Your answer must consist of exactly the lines below, starting with the line with "is not modelled: every" and going on through the line with "From Stdlib Require Import QArith", and nothing else.

........

(** * McLeod Pitch Method (python/mpm.py): a shallow embedding over the reals

    Samples, NSDF values, frequencies and clarities are numpy [float64]
    values in the source; here they are real numbers ([R]), so every
    statement below is about the exact arithmetic the code approximates.
    Python integers are [Z] (or [nat] for indices produced by [range]),
    numpy arrays are lists, and [NaN]/[None] results are [option]. *)

From Stdlib Require Import Reals List ZArith Lia Lra Bool Arith.
From Stdlib Require Import Permutation Sorted.
From Stdlib Require String DecimalString.
Import ListNotations.
Open Scope R_scope.

(** ** Python outcomes: a value or a raised exception *)

Inductive exn : Set :=
| OverflowError
| ValueError
| ZeroDivisionError
| IndexError.

Inductive result (A : Type) : Type :=
| Ok (a : A)
| Raise (e : exn).
Arguments Ok {A} a.
Arguments Raise {A} e.

Definition bind {A B : Type} (c : result A) (k : A -> result B) : result B :=
  match c with
  | Ok a => k a
  | Raise e => Raise e
  end.

Notation "x <- c ;; k" := (bind c (fun x => k))
  (at level 61, c at next level, right associativity).

Fixpoint mapM {A B : Type} (f : A -> result B) (l : list A) : result (list B) :=
  match l with
  | [] => Ok []
  | a :: t => b <- f a ;; bs <- mapM f t ;; Ok (b :: bs)
  end.

(** ** Comparisons on reals as booleans *)

Definition Rltb (x y : R) : bool := if Rlt_dec x y then true else false.
Definition Rleb (x y : R) : bool := if Rle_dec x y then true else false.
Definition Reqb (x y : R) : bool := if Req_dec_T x y then true else false.

(** ** numpy helpers *)

Definition sumR (l : list R) : R := fold_right Rplus 0 l.
(** * notebook-to-pdf: heading extraction, table of contents and the
      conversion pipeline

    A shallow embedding of [scripts/notebook_to_pdf_toc.py] and
    [scripts/notebook_to_pdf.py].

    - A Python [str] is a list of Unicode code points ([list N]).
    - A BeautifulSoup tree is an inductive [node]; the attribute dict of a
      tag and the [heading_counter] dict are [gmap]s.
    - The in-place mutation of the soup by [extract_headings] is a
      state-passing pre-order walk that returns the mutated tree.
    - The orchestration code (subprocess, file system, Playwright) is an
      exception/state monad [M] over a world made of the files and the
      trace of the external calls; which external call raises, and what
      the converter and the browser produce, is given by an [env].
    - What lives outside the repository is the field of a class: the
      Unicode database ([Unicode]: [str.lower], [str.isalnum]), the bs4
      parser and serializer ([Bs4]), pathlib's path arithmetic
      ([Pathlib]).  Instances for ASCII text and bare file names serve to
      evaluate the code on concrete inputs. *)

From Stdlib Require Import NArith ZArith String Ascii List DecimalString.
From stdpp Require Import gmap list.

Local Open Scope Z_scope.

(** ** Python strings *)

(** [py s] reads an ASCII literal as the Python string with the same
    characters. *)
Fixpoint py (s : string) : list N :=
  match s with
  | EmptyString => []
  | String a r => N_of_ascii a :: py r
  end.

Definition nl : N := 10%N.       (* the newline character *)
Definition dq : N := 34%N.       (* the double quote character *)
Definition lt_sign : N := 60%N.  (* '<' *)
Definition hyphen : N := 45%N.   (* '-' *)
Definition underscore : N := 95%N.
Definition pilcrow : N := 182%N. (* U+00B6 *)
Definition section_sign : N := 167%N. (* U+00A7 *)

(** [str(n)] for a Python int. *)
Definition str_of_int (z : Z) : list N :=
  py (NilZero.string_of_int (Z.to_int z)).

(** [Py_UNICODE_ISSPACE]: the characters removed by [str.strip()] and
    matched by [\s] in a [str] pattern. *)
Definition isspace (c : N) : bool :=
  ((9 <=? c) && (c <=? 13) || (28 <=? c) && (c <=? 32)
   || (c =? 133) || (c =? 160) || (c =? 5760)
   || (8192 <=? c) && (c <=? 8202)
   || (c =? 8232) || (c =? 8233) || (c =? 8239) || (c =? 8287)
   || (c =? 12288))%N.

Fixpoint lstrip (s : list N) : list N :=
  match s with
  | [] => []
  | c :: r => if isspace c then lstrip r else s
  end.

Definition rstrip (s : list N) : list N := rev (lstrip (rev s)).

(** [s.strip()] *)
Definition strip (s : list N) : list N := rstrip (lstrip s).

(** [s.replace(c, '')] for a one-character [c]. *)
Definition remove_char (c : N) (s : list N) : list N :=
  List.filter (fun x => negb (x =? c)%N) s.
(** * EnergyModelling: generator/load assignment, renewable redistribution
      and the convergence fallback, embedded from the Python sources

    Sources embedded here:
    - [scripts/_4_mapping_gen_and_load.py]: [calculate_power_limits],
      [create_gen_or_load];
    - [scripts/_7_time_series_and_pf_calculations.py]:
      [allocate_renewable_generation], [create_values_per_country],
      [update_loads], [time_series_pf_results];
    - [main_program.py]: [handle_pf_results], the fallback protocol of
      section 7.1.2 and the scaling-factor retry of section 7.1.3.

    Numbers.  The program computes with IEEE doubles held in pandas
    columns.  The embedding idealises a double as an exact rational [Q];
    a missing value (pandas NaN) is [None].  Arithmetic on a missing value
    is missing, every comparison with a missing value is false, and the
    pandas reductions ([sum]) skip missing values, as pandas does.  Rounding
    is not modelled: every equation below is an equation between the exact
    values.

    Tables.  A pandas DataFrame is a list of row records in table order; a
    boolean-mask assignment [df.loc[mask, col] = ...] is a [map] that
    rewrites the rows selected by the mask and keeps the others. *)

From Stdlib Require Import QArith Qminmax Lqa Lia ZArith.
From Stdlib Require Import List String Bool.
Import ListNotations.
Open Scope string_scope.
Open Scope Q_scope.

(** ** Numbers with a missing value *)

Definition float := option Q.

Definition Qltb (x y : Q) : bool := negb (Qle_bool y x).

Definition fmul (a b : float) : float :=
  match a, b with Some x, Some y => Some (x * y) | _, _ => None end.

Definition fadd (a b : float) : float :=
  match a, b with Some x, Some y => Some (x + y) | _, _ => None end.

Definition fsub (a b : float) : float :=
  match a, b with Some x, Some y => Some (x - y) | _, _ => None end.

Definition fdiv (a b : float) : float :=
  match a, b with Some x, Some y => Some (x / y) | _, _ => None end.

(** [a < b] on columns: false as soon as one side is missing. *)
Definition flt (a b : float) : bool :=
  match a, b with Some x, Some y => Qltb x y | _, _ => false end.

(** Equality of two cells up to the value of the rational. *)
Definition feq (a b : float) : Prop :=
  match a, b with
  | Some x, Some y => x == y
  | None, None => True
  | _, _ => False
  end.

(** [Series.fillna(0)]. *)
Definition fillna0 (a : float) : float :=
  match a with Some x => Some x | None => Some 0 end.

Fixpoint Qsum (l : list Q) : Q :=
  match l with
  | [] => 0
  | x :: r => x + Qsum r
  end.

(** [Series.sum()]: missing cells are skipped. *)
Fixpoint fsum (l : list float) : Q :=
  match l with
  | [] => 0
  | Some x :: r => x + fsum r
  | None :: r => fsum r
  end.

(** Python's builtin [min(a, b)]: [b] when [b < a], otherwise [a]. *)
Definition py_min (a b : float) : float := if flt b a then b else a.

(** ** Exceptions and the state-and-error monad

    Python code mutates the network in place and may raise half way; what
    was written before the raise stays written.  A computation therefore
    returns the state it reached together with either an exception or a
    value. *)

Inductive exn : Type :=
| ValueError
| IndexError
| KeyError
| NotConverged (* pandapower's LoadflowNotConverged / OPFNotConverged *).
(** * Pizza Home backend: a shallow embedding of [pizza_home_backend.py]

    The development follows the source file top to bottom: the Python string
    primitives the code relies on, the part of [difflib] behind
    [get_close_matches], the menu and zone resolvers, the SQLite [orders]
    table, the in-memory session store and the Flask endpoints
    [whatsapp_webhook], [http_create_order], [upload_screenshot],
    [verify_order] and [payment_webhook].  Effects (the [sessions] dict, the
    database, outbound WhatsApp messages, spawned rider threads, raised
    exceptions) are threaded through an explicit state-and-exception monad.

    Not modelled: the file system (menu and zone files, saved uploads), the
    admin endpoints that replace the menu and the zone table, and
    [/rider/notify]. *)

From Stdlib Require Import ZArith String Ascii List Bool Lia.
From stdpp Require Import base option list gmap strings pretty.

Local Open Scope Z_scope.

(** ** Python values and exceptions *)

(** Exceptions the modelled code can raise. *)
Inductive exn : Type :=
| KeyError (key : string)
| IndexError
| StopIteration
| AttributeError
| IntegrityError (constraint : string).

(** Result of running a piece of Python: a value or a raised exception. *)
Inductive outcome (A : Type) : Type :=
| Ok (a : A)
| Raise (e : exn).
Arguments Ok {A} a.
Arguments Raise {A} e.
Lemma returns_do_while {S : Type} (I : S -> Prop) (cond : S -> bool) (body : S -> option S) fuel s :
  (forall s, I s -> returns (body s) I) -> I s -> returns (do_while fuel body cond s) I.
Proof.
  intros Hb. apply returns_loop. intros s0 H0. specialize (Hb s0 H0).
  destruct (body s0) as [s1|]; [|done]. specialize (Hb s1 eq_refl).
  destruct (cond s1); by apply returns_Some.
Qed.

Lemma while_total {S : Type} (I : S -> Prop) (m : S -> nat) (cond : S -> bool)
    (body : S -> option S) :
  (forall s, I s -> cond s = true ->
     exists s', body s = Some s' /\ I s' /\ (m s' < m s)%nat) ->
  forall fuel s, I s -> (m s < fuel)%nat ->
  exists s', while fuel cond body s = Some s' /\ I s' /\ cond s' = false.
Proof.
  intros Hbody fuel s HI Hm. unfold while.
  apply (loop_total I m (fun s' => I s' /\ cond s' = false)); [|done..].
  intros s0 H0. destruct (cond s0) eqn:Hc; [|done].
  destruct (Hbody s0 H0 Hc) as (s' & -> & ? & ?). done.
Qed.

Lemma do_while_total {S : Type} (I : S -> Prop) (m : S -> nat) (Q : S -> Prop)
    (body : S -> option S) (cond : S -> bool) :
  (forall s, I s ->
     exists s', body s = Some s' /\
       if cond s' then I s' /\ (m s' < m s)%nat else Q s') ->
  forall fuel s, I s -> (m s < fuel)%nat ->
  exists s', do_while fuel body cond s = Some s' /\ Q s'.
Proof.
  intros Hbody fuel s HI Hm. unfold do_while.
  apply (loop_total I m Q); [|done..].
  intros s0 H0. destruct (Hbody s0 H0) as (s' & -> & H'). by destruct (cond s').
Qed.
(* ===== verification/SzTypes.v ===== *)
(** * Result codes of the 7-Zip core

    src/native/sevenzip_bridge/7z2604-src/C/7zTypes.h: the values of [SRes], shared
    by the decoders. *)

Inductive SRes :=
  | SZ_OK | SZ_ERROR_DATA | SZ_ERROR_MEM | SZ_ERROR_CRC | SZ_ERROR_UNSUPPORTED | SZ_ERROR_PARAM
  | SZ_ERROR_INPUT_EOF | SZ_ERROR_OUTPUT_EOF | SZ_ERROR_READ | SZ_ERROR_WRITE | SZ_ERROR_PROGRESS
  | SZ_ERROR_FAIL | SZ_ERROR_THREAD | SZ_ERROR_ARCHIVE | SZ_ERROR_NO_ARCHIVE.

(** [if (res != SZ_OK)] *)
Definition not_ok (r : SRes) : bool := match r with SZ_OK => false | _ => true end.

........

RESPONSE →
    is not modelled: every equation below is an equation between the exact
    values.

    Tables.  A pandas DataFrame is a list of row records in table order; a
    boolean-mask assignment [df.loc[mask, col] = ...] is a [map] that
    rewrites the rows selected by the mask and keeps the others. *)

From Stdlib Require Import QArith Qminmax Lqa Lia ZArith.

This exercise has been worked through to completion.